Personne n’est la patrie. Même pas le temps
chargé de batailles, d’épées et d’exodes
et du lent peuplement de ces régions
(…)
La patrie, mes amis, c’est un acte perpétuel
comme le perpétuel univers (si l’Eternel
Spectateur cessait de nous rêver
un seul instant, nous serions foudroyés
par le blanc et soudain éclair de son oubli)
Personne n’est la patrie, mais nous devons tous être dignes
de ces anciens gentilhommes qui jurèrent
qu’ils seraient ce qu’ils ignoraient, des Argentins,
(…)
Nous sommes l’avenir
De ces vaillants, la justification
de ces morts.
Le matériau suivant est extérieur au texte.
(** The state after slot [i] was acted on. *)
Definition served (q : mq) (i : nat) (o : mq_outcome) (t : stored_telegram) (q' : mq) : Prop :=
  wf_mq q' /\
  messages q' = (view <$> before q i) ++ (if dropped o then [] else [t]) ++ (view <$> after q i) /\
  g_stats q' = tick_stats o (g_stats q) /\
  q_events q' = q_events q ++ drop_events q (if dropped o then Some t else None) /\
  (g_count q' + b2n (dropped o) = g_count q)%nat.

(** The hooks and totals, which an edit of a slot leaves alone. *)
Definition same_out (q q1 : mq) : Prop :=
  g_stats q1 = g_stats q /\ g_drop_fn q1 = g_drop_fn q /\ g_change_fn q1 = g_change_fn q /\
  q_events q1 = q_events q.

Lemma service_drop_ok (x : X) q i e q1 e1 : wf_mq q -> edited q i e q1 e1 -> same_out q q1 ->
  exists q', service_drop x q1 i = Some (Some MQ_OUTCOME_DROPPED, x, q') /\
    served q i MQ_OUTCOME_DROPPED (view e1) q'.
Proof.
  intros H E (Es & Ed & Ec & Ee). unfold service_drop.
  destruct (retire_ok q i e q1 e1 H E) as (q2 & -> & Hw2 & Hst2 & Hs2 & He2 & Hc2).
  destruct (advance_ok q2 Hw2) as (h & -> & Hw3 & Hst3 & _).
  rewrite (check_wf _ Hw3). eexists. split; [reflexivity |]. split_and!; cbn [dropped].
  - done.
  - unfold messages. rewrite Hst3, Hst2, fmap_app. done.
  - cbn [g_stats set_head tick_stats]. by rewrite Hs2, Es.
  - cbn [q_events set_head]. rewrite He2, Ee. unfold drop_events, change_events. by rewrite Ed, Ec.
  - cbn. lia.
Qed.

Lemma put_edited q i e q1 e1 e2 : edited q i e q1 e1 ->
  is_stored e2 = true -> zlen (e_payload e2) = MQ_PAYLOAD_MAX ->
  is_awaiting e2 = is_awaiting e1 -> edited q i e (put q1 i e2) e2.
Proof.
  intros [] H1 H2 H3. split; try done; cbn; [| congruence].
  by rewrite ed_ring0, upd_upd.
Qed.

(** An edited slot that is well formed again is a well-formed queue. *)
Lemma edited_served q i e q1 e1 q2 o : wf_mq q -> edited q i e q1 e1 -> wf_entry e1 ->
  same_out q q1 -> g_ring q2 = g_ring q1 -> g_head q2 = g_head q1 -> g_tail q2 = g_tail q1 ->
  g_count q2 = g_count q1 -> g_in_flight q2 = g_in_flight q1 -> q_events q2 = q_events q1 ->
  g_stats q2 = tick_stats o (g_stats q) -> dropped o = false -> served q i o (view e1) q2.
Proof.
  intros H [He Hs Hs1 Hp Er Ec Ef Eh Et] Hw (_ & _ & _ & Ee) R1 R2 R3 R4 R5 R6 R7 Hd.
  assert (Hw2 : wf_mq q2).
  { eapply (wf_put q i e e1); try done; rewrite ?R1, ?R2, ?R3, ?R4, ?R5, ?Eh, ?Et, ?Hs, ?Hs1;
      try done; try apply H; lia. }
  split_and!; rewrite ?Hd; try done; cbn; rewrite ?app_nil_r; try congruence; [| lia].
  unfold messages. rewrite (stored_put q i e e1 q2 H He); [| congruence | congruence].
  unfold keep. by rewrite Hs1, fmap_app.
Qed.

(** A pending entry, whether it was found pending or its acknowledgement has
    just expired. *)
Lemma service_pending_ok x q i e q1 e1 now : wf_mq q -> edited q i e q1 e1 -> same_out q q1 ->
  wf_entry e1 -> is_awaiting e1 = false -> ready now (view e1) = true ->
  let '(o, x', t) := attempt tx x now (view e1) in
  exists q', service_pending tx x q1 now i e1 = Some (Some o, x', q') /\ served q i o t q'.
Proof.
  intros H E Hso Hw Ha Hr. destruct (Hw) as (Hp & Hst & _).
  destruct (Hst (ed_stored1 _ _ _ _ _ E)) as (Hlen & Hfr & Hatt). pose proof attempts_int as Hai.
  unfold service_pending, attempt, expire. cbn [view t_receipt]. rewrite Ha. cbn [t_attempts view].
  rewrite (proj2 (Z.leb_gt _ _)) by lia. cbn [view t_friend t_text].
  assert (e_attempted e1 && (now - e_last_attempt e1 <? MQ_RETRY_BACKOFF_SEC) = false) as ->.
  { unfold ready in Hr. cbn [view t_last t_receipt] in Hr. rewrite Ha in Hr.
    destruct (e_attempted e1); [| done]. zbool. cbn [andb]. apply Z.ltb_ge. lia. }
  destruct (tx x (e_friendnum e1) (take (Z.to_nat (e_len e1)) (e_payload e1))) as [rc x'] eqn:Etx.
  cbn [t_friend t_text t_since t_last t_attempts t_receipt view].
  rewrite u32_id by (unfold INT_MAX in Hai; lia).
  destruct (0 <=? rc) eqn:Erc; zbool.
  - set (e2 := mk_entry _ _ _ rc _ _ MQ_SLOT_AWAITING_ACK true _).
    assert (Hw2 : wf_entry e2) by (split_and!; [done | done |]; intros _; cbn; lia).
    match goal with |- context [mq_check_invariants ?y] => set (q2 := y) end.
    assert (E2 : edited q i e (set_in_flight (put q1 i e2) (g_in_flight q1 + 1)) e2).
    { destruct E; split; try done; cbn; [by rewrite ed_ring0, upd_upd | rewrite Ha in *; cbn in *; lia]. }
    assert (Hs : served q i MQ_OUTCOME_SENT (view e2) q2).
    { eapply (edited_served _ _ _ _ _ _ MQ_OUTCOME_SENT H E2); try done. cbn. by destruct Hso as [-> _]. }
    destruct Hs as (Hwq & Hs). rewrite (check_wf _ Hwq). exists q2. done.
  - cbn [e_attempts]. set (e2 := mk_entry _ _ now (e_receipt e1) _ _ _ true _).
    assert (E2 : edited q i e (put q1 i e2) e2).
    { apply (put_edited _ _ _ _ _ _ E); [exact (ed_stored1 _ _ _ _ _ E) | done | done]. }
    assert (Hv : view e2 = mk_telegram (e_friendnum e1) (take (Z.to_nat (e_len e1)) (e_payload e1))
      (e_enqueued_at e1) (Some now) (e_attempts e1 + 1) None).
    { unfold view. change (is_awaiting e2) with (is_awaiting e1). by rewrite Ha. }
    rewrite <- Hv. destruct ((rc =? MQ_SEND_FATAL) || (MQ_MAX_ATTEMPTS <=? e_attempts e1 + 1)) eqn:Ed.
    + by apply (service_drop_ok x' q i e _ e2 H E2).
    + zbool. assert (Hw2 : wf_entry e2).
      { split_and!; [done | |]. { intros _. cbn. lia. }
        change (is_awaiting e2) with (is_awaiting e1). congruence. }
      assert (Hs : served q i MQ_OUTCOME_DEFERRED (view e2) (put q1 i e2)).
      { apply (edited_served _ _ _ _ _ _ MQ_OUTCOME_DEFERRED H E2); try done. apply Hso. }
      destruct Hs as (Hwq & Hs). rewrite (check_wf _ Hwq). eexists. done.
Qed.

Lemma service_entry_ok x q i e now : wf_mq q -> g_ring q !! i = Some e ->
  if is_stored e && ready now (view e) then
    let '(o, x', t) := attempt tx x now (view e) in
    exists q', service_entry tx x q now i = Some (Some o, x', q') /\ served q i o t q'
  else service_entry tx x q now i = Some (None, x, q).
Proof.
  intros H He. unfold service_entry. rewrite He. pose proof timeout_backoff as Htb.
  destruct (wf_entries _ H _ _ He) as (Hp & Hst & Haw).
  destruct (e_state e) eqn:Es.
  - unfold is_stored, is_free. by rewrite Es.
  - assert (Hs : is_stored e = true) by (unfold is_stored, is_free; by rewrite Es).
    assert (Ha : is_awaiting e = false) by (unfold is_awaiting; by rewrite Es).
    rewrite Hs. cbn [andb]. destruct (ready now (view e)) eqn:Hr.
    + apply (service_pending_ok x q i e q e now H (edited_refl _ _ _ H He Hs)); done.
    + unfold service_pending, ready in *. cbn [view t_last t_receipt] in Hr. rewrite Ha in Hr.
      destruct (e_attempted e); [zbool | done]. cbn [andb]. by rewrite (proj2 (Z.ltb_lt _ _)) by lia.
  - assert (Ha : is_awaiting e = true) by (unfold is_awaiting; by rewrite Es).
    pose proof (awaiting_stored _ Ha) as Hs. destruct (Haw Ha) as [Hrec Hatt].
    destruct (Hst Hs) as (Hl & Hf & Hn). pose proof attempts_int as Hai.
    rewrite Hs. cbn [andb]. unfold ready at 1. cbn [view t_last t_receipt]. rewrite Ha, Hatt.
    destruct (MQ_ACK_TIMEOUT_SEC <=? now - e_last_attempt e) eqn:Et; zbool;
      [| by rewrite (proj2 (Z.ltb_lt _ _)) by lia].
    rewrite (proj2 (Z.ltb_ge _ _)) by lia. cbv zeta.
    pose proof (count_pos _ _ _ _ He Ha) as Hfl. rewrite (wf_in_flight _ H) in Hfl.
    rewrite (proj2 (Nat.ltb_lt _ _) Hfl). rewrite u32_id by (unfold INT_MAX in Hai; lia).
    set (e1 := mk_entry _ _ _ (-1) _ _ MQ_SLOT_PENDING _ _).
    set (q1 := put _ i e1).
    assert (E1 : edited q i e q1 e1).
    { split; try done. cbn. rewrite Ha. cbn. lia. }
    assert (Hv : expire (view e) = view e1).
    { unfold expire, view. cbn [t_receipt]. by rewrite Ha, Hatt. }
    assert (Hx : expire (view e1) = view e1) by done.
    unfold attempt. rewrite Hv. change (t_attempts (view e1)) with (e_attempts e + 1).
    change (e_attempts e1) with (e_attempts e + 1).
    destruct (MQ_MAX_ATTEMPTS <=? e_attempts e + 1) eqn:Em; zbool.
    + apply (service_drop_ok x q i e q1 e1 H E1). by split_and!.
    + assert (Hw1 : wf_entry e1) by (split_and!; [done | intros _; cbn; lia | done]).
      pose proof (service_pending_ok x q i e q1 e1 now H E1) as Hok. unfold attempt in Hok.
      rewrite Hx in Hok. change (t_attempts (view e1)) with (e_attempts e + 1) in Hok.
      rewrite (proj2 (Z.leb_gt _ _)) in Hok by lia. apply Hok; try done.
      unfold ready. cbn [view t_last t_receipt e1 e_attempted is_awaiting e_state e_last_attempt].
      apply Z.leb_le. lia.
Qed.

Lemma tick_skip x now l1 l2 : Forall (fun t => ready now t = false) l1 ->
  tick tx x now (l1 ++ l2) =
  let '(o, x', l, d) := tick tx x now l2 in (o, x', l1 ++ l, d).
Proof.
  induction 1 as [|t l Ht _ IH]; cbn [app tick].
  - by destruct (tick tx x now l2) as [[[? ?] ?] ?].
  - rewrite Ht, IH. by destruct (tick tx x now l2) as [[[? ?] ?] ?].
Qed.

Lemma tick_act x now t l : ready now t = true ->
  tick tx x now (t :: l) =
  let '(o, x', t') := attempt tx x now t in
  (o, x', (if dropped o then [] else [t']) ++ l, if dropped o then Some t' else None).
Proof.
  intros Hr. cbn [tick]. rewrite Hr. by destruct (attempt tx x now t) as [[[] ?] ?].
Qed.

(** The loop, with the first [k] entries of the walk already inspected and found
    to be free or not ready. *)
Lemma service_loop_ok n : forall k x q now, wf_mq q -> (k + n = MQ_CAPACITY)%nat ->
  (0 < MQ_CAPACITY)%nat ->
  Forall (fun t => ready now t = false) (view <$> filter storedP (take k (walk q))) ->
  let '(o, x', l, d) := tick tx x now (messages q) in
  exists q', service_loop tx n ((g_head q + k) mod MQ_CAPACITY)%nat x q now = Some (o, x', q') /\
    wf_mq q' /\ messages q' = l /\ g_stats q' = tick_stats o (g_stats q) /\
    q_events q' = q_events q ++ drop_events q d /\ (g_count q' + b2n (dropped o) = g_count q)%nat.
Proof.
  induction n as [|n IH]; intros k x q now H Hk Hpos Hpre.
  { assert (Hall : Forall (fun t => ready now t = false) (messages q)).
    { rewrite take_ge in Hpre by (rewrite (cap_len _ H); lia). exact Hpre. }
    rewrite <- (app_nil_r (messages q)), (tick_skip x now _ [] Hall). cbn [tick service_loop].
    exists q. rewrite !app_nil_r. split_and!; first [done | cbn; lia]. }
  destruct (lookup_lt_is_Some_2 (walk q) k) as [e Hwe]; [rewrite (cap_len _ H); lia |].
  assert (He : g_ring q !! ((g_head q + k) mod MQ_CAPACITY)%nat = Some e).
  { rewrite <- Hwe. unfold walk. pose proof (wf_head _ H). rewrite <- (wf_length _ H).
    symmetry. apply rot_lookup; rewrite (wf_length _ H); lia. }
  set (i := ((g_head q + k) mod MQ_CAPACITY)%nat) in *.
  assert (Hoff : off MQ_CAPACITY (g_head q) i = k).
  { pose proof (wf_head _ H) as Hh. unfold i, off. rewrite <- Nat.add_sub_assoc by lia.
    rewrite Nat.Div0.add_mod_idemp_l.
    replace (g_head q + k + (MQ_CAPACITY - g_head q))%nat with (k + 1 * MQ_CAPACITY)%nat by lia.
    rewrite Nat.Div0.mod_add. apply Nat.mod_small. lia. }
  pose proof (service_entry_ok x q i e now H He) as Hent. cbn [service_loop].
  destruct (is_stored e && ready now (view e)) eqn:Hact.
  - apply andb_true_iff in Hact as [Hs Hr].
    assert (Hm : messages q = (view <$> before q i) ++ view e :: (view <$> after q i)).
    { unfold messages. rewrite (stored_at q i e H He). unfold keep. by rewrite Hs, fmap_app. }
    rewrite Hm, tick_skip, tick_act by (try done; unfold before; by rewrite Hoff).
    destruct (attempt tx x now (view e)) as [[o x'] t].
    destruct Hent as (q' & -> & Hw & Hmsg & Hss & Hev & Hcn). exists q'. done.
  - rewrite Hent.
    assert (Hnext : next_slot i = ((g_head q + S k) mod MQ_CAPACITY)%nat).
    { unfold next_slot, i. rewrite Nat.Div0.add_mod_idemp_l. f_equal. lia. }
    rewrite Hnext. apply IH; [done | lia | done |].
    rewrite (take_S_r _ _ _ Hwe), filter_app, fmap_app. apply Forall_app. split; [done |].
    rewrite filter_keep, filter_nil, app_nil_r. unfold keep.
    destruct (is_stored e); [| constructor]. cbn in *. by repeat constructor.
Qed.

Lemma service_ok x q now : wf_mq q ->
  let '(o, x', l, d) := tick tx x now (messages q) in
  exists q', mq_service (Some tx) x q now = Some (o, x', q') /\ wf_mq q' /\ messages q' = l /\
    g_stats q' = tick_stats o (g_stats q) /\ q_events q' = q_events q ++ drop_events q d /\
    (g_count q' + b2n (dropped o) = g_count q)%nat.
Proof.
  intros H. unfold mq_service. destruct (Nat.eqb_spec (g_count q) 0) as [Hz | Hz].
  - unfold messages at 1. rewrite (stored_nil _ H Hz). cbn [fmap list_fmap tick].
    exists q. rewrite app_nil_r. unfold messages. rewrite (stored_nil _ H Hz).
    split_and!; first [done | cbn; lia].
  - destruct (advance_ok q H) as (h & -> & Hw & Hst & _).
    pose proof (service_loop_ok MQ_CAPACITY 0 x (set_head q h) now Hw) as Hl.
    assert (Hms : messages (set_head q h) = messages q) by (unfold messages; by rewrite Hst).
    rewrite Hms in Hl. destruct (tick tx x now (messages q)) as [[[o x'] l] d].
    cbn [g_head set_head] in Hl. rewrite Nat.add_0_r, Nat.mod_small in Hl by apply Hw.
    apply Hl; [lia | apply capacity_pos |]. rewrite take_0. constructor.
Qed.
Sauvons-les, assumons cette charge
de gloire que lèguent ces ombres à notre ombre.
Personne n’est la patrie, mais nous le sommes tous.
Que dans mon cœur et dans le vôtre, incessamment
brûle la limpide flamme mystérieuse.
Auteur:
Borges Jorge Luis
Années: 1899 - 1986
Epoque – Courant religieux: Récent et Libéralisme économique
Sexe: H
Profession et précisions: écrivain, devint aveugle, non-voyant
Continent – Pays: Amérique du sud - Argentine
Info:
Oda escrita, 1966, extraits. In "L’autre, le même". Pour célébrer le cent-cinquantenaire de l’indépendance de l’Argentine, traduction Ibarra
[
poème
]
[
nation
]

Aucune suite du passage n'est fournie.